Double points were awarded for the first time at this race. This change to the points system was not well received in the months leading up to the race, and the implementation of this system turned out to be a one-off. The series would revert to the 25–18–15–12–10–8–6–4–2–1 system in use since 2010 for all races, beginning with the 2015 Australian Grand Prix.

The race determined the World Drivers' Championship between Mercedes drivers Nico Rosberg and Lewis Hamilton, with the latter winning both the race and the title. This would prove to be the final Grand Prix for Jean-Éric Vergne, Adrian Sutil and Kamui Kobayashi as well as the last Grand Prix for the Caterham team, which collapsed before the start of the 2015 season.

==Report==

===Background===

====Changes to points structure====
For the first time in the history of Formula One, teams and drivers scored double the number of points awarded for race finish positions. The FIA implemented this in order to maximise focus on the championship until the end of the season. Originally Bernie Ecclestone wanted double points for the last three races of the season, but the teams ultimately decided to have double points for only the last race of the season. The rule change was negatively received by teams and drivers.

As a result of the double points offered for the race, Lewis Hamilton needed to finish in the top two to guarantee the championship. Under the regular points structure he would have only needed to finish sixth to guarantee the title.

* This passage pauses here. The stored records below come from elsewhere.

Lemma pool_create_wf page_len calloc_ok item_len percpu_len max_nr_cpus
    mmap_attr flags s i s' :
  rseq_percpu_pool_create tgt sys_mmap sys_munmap page_len calloc_ok
    item_len percpu_len max_nr_cpus mmap_attr flags s = Ok (Some i, s') ->
  free_list_head (pools s i) = 0 -> next_unused (pools s i) = 0 ->
  pool_mapped tgt (pools s' i) ->
  pool_wf tgt s' i [].
Proof.
  unfold rseq_percpu_pool_create.
  destruct (negb _); [discriminate|].
  set (x := if item_len <? sizeof_ptr tgt then sizeof_ptr tgt else item_len).
  assert (Hx : sizeof_ptr tgt <= x)
    by (subst x; destruct (Z.ltb_spec item_len (sizeof_ptr tgt)); lia).
  destruct (Z.ltb_spec (rseq_get_count_order_ulong x) 0) as [|Hord0]; [discriminate|].
  destruct (Z.leb_spec (RSEQ_BITS_PER_LONG tgt) (rseq_get_count_order_ulong x))
    as [|Hord1]; [discriminate|].
  rewrite uintptr_max_shift.
  destruct (Z.ltb_spec max_nr_cpus 0) as [|Hc]; [discriminate|].
  destruct (Z.ltb_spec (rseq_align tgt percpu_len page_len)
              (Z.shiftl 1 (rseq_get_count_order_ulong x))) as [|Hi]; [discriminate|].
  destruct (Z.ltb_spec (2 ^ POOL_INDEX_SHIFT tgt - 1)
              (rseq_align tgt percpu_len page_len)) as [|Hs]; [discriminate|].
  cbn [orb].
  destruct (find_empty_pool _ _ _) as [j|] eqn:Hfind; [|discriminate].
  apply find_empty_pool_spec in Hfind. destruct Hfind as [Hj _].
  destruct (mmap_func _) as [f|]; [|discriminate].
  destruct (f _ _ _) as [b e]. destruct (b =? 0); [discriminate|].
  intros [= <- <-] Hhead Hnext Hmap.
  rewrite Z.shiftl_1_l in *.
  assert (Hpow : sizeof_ptr tgt <= 2 ^ rseq_get_count_order_ulong x).
  { unfold rseq_get_count_order_ulong in *. pose proof (sizeof_ptr_pos tgt).
    assert (4 <= sizeof_ptr tgt) by (destruct tgt; vm_compute; discriminate).
    destruct (Z.eqb_spec x 0); [lia|].
    pose proof (Z.log2_up_spec x ltac:(lia)). lia. }
  unfold FIRST_POOL in Hj.
  split; simpl_pool; auto; try lia.
  all: try (unfold MAX_POOL_LEN_MASK; rewrite MAX_POOL_LEN_pow; lia).
  all: try (rewrite Hnext; split; [lia|apply Z.divide_0_r]).
  all: constructor.
Qed.
End CreateFacts.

However, as the results fell, the changes to the points allocation made no difference to the championship winner, and very little difference further down the field. The double-points structure was eliminated for the 2015 season and has not been used again in Formula 1 since.

====Team changes====
Marussia did not contest the Grand Prix as a bid to save the team from collapsing failed in the week before the , forcing the team to close down. They had made a last-minute attempt to race in Abu Dhabi, with rumours that they were being sought after by a potential investor. However, those negotiations fell through, ending their chances of making a return to the grid.

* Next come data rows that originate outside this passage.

(** * stockmonitor: the aggregation, storage, comparison and alert layer

    A shallow embedding of [src/stock_monitor.py] and
    [src/utils/data_storage.py], and the properties of the specification
    settled against it.

    Conventions of the embedding:
    - a Python [float] is an IEEE 754 binary64 value, [SpecFloat.spec_float]
      at precision 53 and maximal exponent 1024, with the operations of
      [SpecFloat] (round to nearest, ties to even);
    - a Python [str] is a [string]; the program's strings are ASCII text;
    - a [DataFrame] is the list of its rows, a row is a record of cells;
    - a [try ... except Exception] block is a computation in the error
      monad [outcome] closed by a handler; the logger is an explicit list
      of events returned next to the value. *)

From Stdlib Require Import ZArith Lia List Bool Ascii String SpecFloat.
From Stdlib Require Import DecimalString DecimalN DecimalPos.
Import ListNotations.

Local Open Scope string_scope.
Local Open Scope Z_scope.

(* ===================================================================== *)
(** ** Python values and exceptions *)
(* ===================================================================== *)

(** The exceptions the modelled code can meet. [DuckDBError] stands for
    whatever [conn.execute] raises. *)
Inductive db_error : Type :=
| ConnectionClosed
| ConstraintViolation
| ConversionError.

Inductive exn : Type :=
| ValueError
| AttributeError
| TypeError
| ZeroDivisionError
| DuckDBError (e : db_error).

(** The result of running a block of Python: a value or a raised
    exception. *)
Inductive outcome (A : Type) : Type :=
| Ok (a : A)
| Raise (e : exn).
Arguments Ok {A} a.
Arguments Raise {A} e.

Facing a similar financial situation, Caterham launched a crowdsourcing campaign to attend the race, which ultimately proved successful and the team returned for the season-ending race, bringing the grid up to 20 cars. Although Caterham retained Kamui Kobayashi for the race, Marcus Ericsson had terminated his contract with Caterham a week and a half before the race, forcing Caterham to hire another driver. 24 Hours of Le Mans winner André Lotterer, who also drove for Caterham in the 2014 Belgian Grand Prix, was originally linked towards the role, but he turned down the offer. Will Stevens, a former Marussia test driver, took the drive instead and made his Formula One debut. This was also the last race for Caterham as the team collapsed before the start of 2015.

====Tyres====
For the first time since Pirelli became the sole tyre provider, they supplied the yellow-banded soft tyre as the prime compound, while the red-banded supersoft was the option selection for the event. The previous three seasons saw the medium and soft selections used.

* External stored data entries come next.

(* ===== verification/Prelude.v ===== *)
(** * proskrnl, verified: the dispatcher, the memory managers, and the object,
    security, file-sharing and registry engines of the kernel.

    proskrnl is a uniprocessor NT-compatible kernel in C (src/kernel), with
    drivers and a test user land around it.  A department of the kernel keeps its
    own state and calls the departments below it; this development follows that
    order, one file or family of files per department, and keeps the names of
    the C code.

    ** How the code is modelled

    A C function is a function on the state its department keeps.  It returns an
    [outcome]: [Ok] with a result, [Panic] (KiPanic, a failed ASSERT), [Fault]
    (an access the C code may not make), or [OutOfFuel] for a loop that used up
    its bound.  A theorem that says [Ok] rules out the other three.  Machine
    integers are [Z], wrapped where the code wraps ([u8] .. [u64], [s32], [s64]);
    pointers are addresses; a LIST_ENTRY queue is the sequence of its entries,
    on the strength of ListEntry.  Fuel is always a quantity of the state or of
    the input that bounds the loop: the length of a list, the number of units of
    a string, the bytes of an image over the size of the smallest record, the 97
    levels a registry tree may not exceed, the 64 steps of the deadlock walk.
    Where a bound might be too small there is a theorem that it is not.  Code that
    is not in the repository, user memory that other threads change, and what the
    pool or the clock answers are interfaces (classes) or arguments; their laws
    are hypotheses with an instance.

    ** The parts

    - Foundations.  Prelude: integers, outcomes, lists.  NtStatus: status codes
      (abi/).  ListEntry: kernel/lib/list.h as a heap of cells, refined by
      sequences.  Bytes, Memory: kernel/lib/string.c, string.h, le.h on a heap of
      bytes, words in it.  Rtl: kernel/lib/rtl.c and the fold of upcase.h.
      Crc32: kernel/lib/crc32.c.
    - The dispatcher (kernel/ke).  KeTypes (ke.h), KeSched (sched.c), KeWait
      (wait.c and the timer queue), KeEvent (event.c, sema.c, mutex.c), KeTimer
      (timer.c, irq.c), KeApc (apc.c, thread.c).  KeInv is the invariant of all
      of it and KeCheck its decision procedure; KeWaitSpec is the contract of the
      waiting calls; KeSystem is boot, the operations as one alphabet, the
      consistency sweep and the deadlock detector (kernel/init/verify.c).
    - Memory (kernel/mm, arch/x86_64).  Phys (phys.c), Mmu (mmu.c), the interface
      Pages between the page tables and the heap, Kasan (kasan.c), Pool (pool.c)
      and PoolSpec, what a client of the heap relies on.
    - Sharing (kernel/io/lock.c, the sharing half of file.c): FileSharing.
      Atoms (kernel/ps/atom.c): Atom.
    - Security (kernel/se).  SeSd (sd.c): capture of descriptors from memory that
      races.  SeAccess (access.c, the tests of token.c): the access check.
      SeObject (secobj.c): set, query and create over stored descriptors.
    - Objects (kernel/ob).  ObObject (object.c, the name link of namespace.c),
      ObHandle (handle.c), ObRun (both in use by any threads).
    - The registry (kernel/cm).  CmTree (the tree primitives of registry.c),
      CmHive (the writer and the reader of hive.c), CmReplay (replay of any
      bytes).  CmView reads a subtree of the heap as a tree of keys and defines
      what each kind of record changes in it; CmLog gives the bytes of every
      record, the same for both passes of the writer; CmSim proves that applying
      a record is its change; CmRecover and CmSave put the two together, for a
      log cut anywhere and for a saved subtree.
    - The registry's calls.  CmResolve (CmpResolvePath and symbolic links) and
      CmRegistry (key bodies, the log's appending half of hive.c, and the seven
      calls that change keys) are the definitions.  CmLive is the invariant of
      the running registry, CmAlike equality of trees up to write times, CmTouch
      what each primitive does to the keys that persist, CmDurable the contract
      every call keeps: no assertion fails, and the log gets the record of the
      change or the console is told.  CmCalls, CmKeys, CmPaths, CmHandles and
      CmCreate prove it call by call; CmCrash runs any sequence of calls from a
      boot on and cuts the log they leave.
    - The registry's queries.  CmQuery is the filling of information classes and
      the four services that query and enumerate, each on a buffer of any length;
      CmAnswers is what their client may rely on, across the calls above.

    ** What the theorems show

    - Invariants over any run: no sequence of dispatcher operations within their
      contracts panics or loses a wake-up (KeSystem); reference counts of objects
      are exactly what refers to them (ObRun); the lock table of a file never
      holds clashing locks (FileSharing).
    - Refinements: lists by sequences, frames by a stack, page tables by a map,
      the pool by disjoint blocks, handle tables by maps, share counters by the
      set of opens, atoms by a reference-counted map, waits by their contract.
    - Functional contracts, every branch: events, semaphores, mutexes, timers,
      APCs, thread life, the access check, the compare and 8.3 tests of Rtl, the
      checksum and the bursts it convicts.
    - Safety against hostile input: descriptor capture under races, the string
      loops, torn reads of the shared clock page, and replay of arbitrary hive
      bytes, which also terminates.
    - Recovery: a registry log cut at any byte replays to the tree its whole
      records spell (CmRecover); the log of a running registry to the tree after
      some prefix of the calls, exactly but for the parent stamps the code makes
      without a record (CmCrash).
    - Termination: replay of any image, and resolution of any name through any
      links (CmPaths).
    - Round trips: descriptors set and queried, values set and queried, atoms
      printed and parsed, gates and threads acquired and released, keys saved and
      loaded.
    - Bounds of replies: a registry query refuses for a listed reason or has one
      reply, never writes behind the buffer, and writes of a reply that does not
      fit exactly the prefix that does (CmAnswers).
    - Exact answers of a service: NtLockFile and NtUnlockFile (FileSharing), the
      registry's queries (CmAnswers), setting and querying descriptors (SeObject)
      are inductive lists of outcomes with the condition of each.

    ** Not modelled, and why

    Context switch, interrupt entry, CR3 and flush instructions, and boot
    (arch/, kernel/init) are machine state.  The drivers, fs/fat32, the page
    cache, sections and virtual memory (kernel/mm/virtual.c, section.c), I/O
    requests and completion (kernel/io), pipes (npfs), processes and their
    queries (kernel/ps but atom.c), the namespace walk, NtQueryObject and
    ob/sync.c, token creation and adjustment, and the registry's
    notifications and loading, unloading and restoring of files are not
    modelled: each needs the layers named here (file system, user memory,
    processes) before its own theorems would say much.  Registry calls are run
    one at a time: a call that parks in the log's mutex or on the disk while
    another changes the key is outside the model, with the mutex itself
    (CmpHiveMutex), and so is a crash inside the rename that commits a compaction.
    The range check the mem* intrinsics make of the sanitizer on entry is left
    out of them; what the check decides is PoolSpec's subject.  Tables (timezones.h,
    ntstatus.h beyond the codes used) and diagnostic text carry no behaviour of
    their own.  Self-tests that only exercise modelled operations are left out,
    except the checksum's. *)

From Stdlib Require Export ZArith Lia Sorted.
From stdpp Require Export base option list strings gmap.
Open Scope Z_scope.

====Virtual Safety Car (VSC)====
The FIA again tested its Virtual Safety Car system, proposed for the 2015 season, to better deal with race track emergencies following the incident suffered by Jules Bianchi during the 2014 Japanese Grand Prix. The version tested in Abu Dhabi, however, was not preferred to that tested at the preceding United States and Brazilian Grands Prix.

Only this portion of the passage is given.